Но дистрофия – это не только страшная худоба, это разрушение всего организма. Можно немного подправить вес, нарастить мышцы, но внутри голод уже сделал свое страшное дело. Это там, в блокадном Ленинграде, простоять несколько часов в очереди при минус тридцати и не заболеть было привычным, просто у организма имелись другие задачи по выживанию, он «не замечал» многое, что в других условиях было опасным.
А в тылу восприимчивость к любым неприятностям стала повышенной.
Так погибали многие уже вырвавшиеся из тисков блокады. Так умерла Таня Савичева, чей дневник знает весь мир (знает ли?).
Так умерла и Женя…
Она долго боролась, а когда стала слепнуть, потребовала тетрадку и карандаш.
– Письмо кому-то написать хочешь? – забеспокоилась санитарка. – Ты продиктуй, я напишу. Или вон Вера, она красиво пишет и грамотно, хотя всего в третьем классе.
– Нет, я сама. Мне многое записать надо. – Пресекая возражения, Женя твердо добавила: – Я Юрке обещала, что сама не забуду и другим не дам.
Она писала. Сумбурно, часто криво, продираясь сквозь застилающий глаза туман и страшную головную боль.
Когда поняла, что все равно не успеет, позвала Павлика:
– Жаль, что ты не умеешь писать и говорить. Но когда-нибудь научишься. А пока слушай меня внимательно и постарайся запомнить все-все.
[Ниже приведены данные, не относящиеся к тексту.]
(** X7. For a request to [POST /api/users] whose body is an object with
    a username and a password, and with the connection accepted, the route
    issues [CREATE USER 'u'@'h' IDENTIFIED BY 'p'], with ['localhost'] for
    [h] when the body has no [host]: the clause is always there, since a
    request without a password is rejected beforehand. The answer is the
    success message when the server accepts the statement, and status
    500 with the driver's message when it does not. *)
Theorem create_user_route_always_identifies
    (d : list (string * value)) (w : world E) :
  srv_connect E None (w_server w) = None ->
  py_truthy (field d "username") = true ->
  py_truthy (field d "password") = true ->
  let host := match assoc "host" d with Some h => h | None => PStr "localhost" end in
  user_controller.create_user (Ok (PDict d)) w
  = answer_of
      (fun _ => jsonify
         [("success", PBool true);
          ("message", PStr ("User " +:+ py_format E (field d "username") +:+ "@" +:+
                            py_format E host +:+ " created successfully"))])
      (statement_outcome None
         ("CREATE USER '" +:+ py_format E (field d "username") +:+ "'@'" +:+
          py_format E host +:+ "' IDENTIFIED BY '" +:+
          py_format E (field d "password") +:+ "'")
         (add_event (EvCall "UserModel.create_user") w)).
Proof.
  intros H Hu Hp host.
  unfold user_controller.create_user, try_except.
  unfold bind at 1, lift at 1. unfold bind at 1, lift at 1, py_get.
  unfold bind at 1, lift at 1. unfold bind at 1, lift at 1.
  fold (field d "username") (field d "password"). fold host.
  rewrite Hu, Hp. cbn [negb orb].
  unfold call, bind at 1, bind at 1, log, modify.
  assert (UserModel.create_user (field d "username") (field d "password") host
            (add_event (EvCall "UserModel.create_user") w)
          = statement_outcome None
              ("CREATE USER '" +:+ py_format E (field d "username") +:+ "'@'" +:+
               py_format E host +:+ "' IDENTIFIED BY '" +:+
               py_format E (field d "password") +:+ "'")
              (add_event (EvCall "UserModel.create_user") w)) as Hcreate.
  { unfold UserModel.create_user. rewrite Hp.
    apply (statement_eq None). exact H. }
  rewrite Hcreate.
  destruct (statement_outcome None _ _) as [[b|e] w1]; reflexivity.
Qed.

End TableFacts.


(** ** Restores *)

Section RestoreMore.
Context {E : Env}.

Lemma stats_reading_unreadable (file : option content) :
  stats_reading (E := E) file false = 0.
Proof. destruct file as [[v|s]|]; reflexivity. Qed.

(** X8. Restoring from a file that is not in the backup directory raises
    "Backup file not found" and changes nothing: no database is created
    and no tool is run. A file name that is not a string raises a
    [TypeError] in the same way. Through the route the answer is status
    500 with that message, and only the call is logged. *)
Theorem restore_of_missing_file_does_nothing
    (name : string) (target_database : value) (w : world E) :
  w_fs w !! os_path_join (Config.BACKUP_DIR E) name = None ->
  BackupModel.restore_backup (PStr name) target_database w
    = (Raise (Exc Exception "Backup file not found"), w)
  /\ (forall d : list (string * value),
        field d "filename" = PStr name ->
        name <> EmptyString ->
        backup_controller.restore_backup (Ok (PDict d)) w
        = (Ok (failure 500 "Backup file not found"),
           add_event (EvCall "BackupModel.restore_backup") w)).
Proof.
  intros Hfile.
  assert (forall (t : value) (w0 : world E), w_fs w0 = w_fs w ->
            BackupModel.restore_backup (PStr name) t w0
            = (Raise (Exc Exception "Backup file not found"), w0)) as Hrun.
  { intros t w0 Hfs. unfold BackupModel.restore_backup.
    unfold bind at 1, os_path_exists, gets. rewrite Hfs, Hfile. reflexivity. }
  split; [apply Hrun; reflexivity|].
  intros d Hname Hne.
  unfold backup_controller.restore_backup, try_except.
  unfold bind at 1, lift at 1. unfold bind at 1, lift at 1, py_get.
  unfold bind at 1, lift at 1. fold (field d "filename"). rewrite Hname.
  assert (py_truthy (PStr name) = true) as ->.
  { cbn. destruct name; [contradiction|reflexivity]. }
  cbn [negb].
  pose proof (handler_call_raise "BackupModel.restore_backup"
                (BackupModel.restore_backup (PStr name)
                   match assoc "target_database" d with
                   | Some v => v
                   | None => PNone
                   end)
                (fun _ => ret (jsonify
                   [("success", PBool true);
                    ("message", PStr "Database restored successfully")]))
                w _ _ (Hrun _ (add_event (EvCall "BackupModel.restore_backup") w)
                         eq_refl)) as Hh.
  unfold try_except in Hh. exact Hh.
Qed.
(** Every line number the analyzer reports is a line of the file: for a
    file that reads as UTF-8 and has no carriage return, the snippet
    without context at the line number of any symbol or call is that line
    of the text, and it is not empty. *)
Theorem reported_lines_exist (lower : str -> str) fs file_path content text :
  read_bytes fs file_path = Ret content ->
  decode_strict content = Ret text ->
  ~ In CR text ->
  let is_line (n : nat) :=
    extract_code_snippet fs file_path (Z.of_nat n) 0 = nth (n - 1) (split_lines text) []
    /\ extract_code_snippet fs file_path (Z.of_nat n) 0 <> [] in
  exists symbols calls summ,
    parse_with_treesitter lower fs file_path = ParseOk symbols calls summ
    /\ Forall (fun s => is_line (sym_lineno s)) symbols
    /\ Forall (fun c => is_line (call_lineno c)) calls.
Proof.
  intros Hread Hdec Hcr is_line.
  assert (Hpos : forall p, (p < List.length text)%nat ->
                           is_line (count_newlines (firstn p text) + 1)%nat).
  { intros p Hp.
    destruct (snippet_line_of_position _ _ _ _ p Hread Hdec Hcr Hp)
      as (pre & post & Hsnip & _).
    unfold is_line. split.
    - rewrite (snippet_single_line _ _ _ _ _ Hread Hdec) by lia.
      rewrite (universal_newlines_id _ Hcr). f_equal. lia.
    - rewrite Hsnip. now destruct pre. }
  unfold parse_with_treesitter, _read_file_bytes. rewrite Hread.
  rewrite (decode_ignore_of_strict _ _ Hdec).
  do 3 eexists. split; [reflexivity|]. split.
  - apply Forall_app. split; apply Forall_map; cbn [sym_lineno].
    + apply lineno_of_matches; [apply func_pattern_not_empty | exact Hpos].
    + apply lineno_of_matches; [apply class_pattern_not_empty | exact Hpos].
  - apply Forall_map; cbn [call_lineno].
    apply lineno_of_matches; [apply call_pattern_not_empty | exact Hpos].
Qed.

Lemma reported_lines_exist_witness :
  let is_line (n : nat) :=
    extract_code_snippet scenario_a_fs (lit "a.py") (Z.of_nat n) 0
    = nth (n - 1) (split_lines (decode_ignore scenario_a)) []
    /\ extract_code_snippet scenario_a_fs (lit "a.py") (Z.of_nat n) 0 <> [] in
  exists symbols calls summ,
    parse_with_treesitter (fun s => s) scenario_a_fs (lit "a.py")
    = ParseOk symbols calls summ
    /\ Forall (fun s => is_line (sym_lineno s)) symbols
    /\ Forall (fun c => is_line (call_lineno c)) calls.
Proof.
  apply (reported_lines_exist (fun s => s) scenario_a_fs (lit "a.py") scenario_a
           (decode_ignore scenario_a)).
  - vm_compute. reflexivity.
  - vm_compute. reflexivity.
  - vm_compute. intuition discriminate.
Defined.

(** ** [clone_repo] and the file system *)

Lemma str_eqb_sym (a b : str) : str_eqb a b = str_eqb b a.
Proof.
  destruct (str_eqb a b) eqn:E1, (str_eqb b a) eqn:E2; try reflexivity.
  - apply str_eqb_eq in E1; subst. now rewrite str_eqb_refl in E2.
  - apply str_eqb_eq in E2; subst. now rewrite str_eqb_refl in E1.
Qed.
Наверное, проще было бы и впрямь надиктовать кому-то, но это казалось кощунством.
– А еще сбереги фотографию Юркину. Это все, что у нас есть. И в Ленинград съезди, обязательно съезди. Его не сдадут, я знаю. После проклятой войны съезди.
Павлик кивал и кивал.
– Ты вырастешь большой и сильный, выучишься, будешь работать. Только никогда не забывай Ленинград и нас с Юркой. Обещаешь?
Павлик снова кивал, стараясь сдерживать слезы. Ему едва исполнилось четыре, но это по количеству прожитых лет, а вот по пережитому все сорок. У детей блокадного Ленинграда отняли не одно детство, у них и юности не было.
Женя дожила не только до весны, но и до начала лета, но болезнь все равно оказалась сильней…
Уже теряя сознание, Женька прошептала:
– Титовы кончились…
– Что? – наклонилась к бредящей девочке медсестра.
– Титовы умерли…
Но Женя ошиблась.
Когда в день рожденья Юрки, тот страшный день, санитарка, не пустившая Женю в операционную, вернулась к операционному столу, хирург вскинул усталые глаза:
– Кто?
– Дочка Елены Ивановны.
– А… у нее дом разбомбило, я отпустил посмотреть. Значит, дочка жива. Слава богу.
Саму Женькину маму они увидели только через два дня.
– Нашла вас дочка?
– Чья? – обомлела Елена Ивановна, только что вернувшаяся с Васильевского и развалин своего дома.
– Ваша дочка. Вас искала два дня назад.
– Как два дня назад?!
– Позавчера… Вы ушли, а она приходила как раз. Не встретились?! – ахнула санитарка, подхватывая начавшую оседать из-за потери сознания Женькину маму.
Елена Ивановна полгода искала дочь в Ленинграде.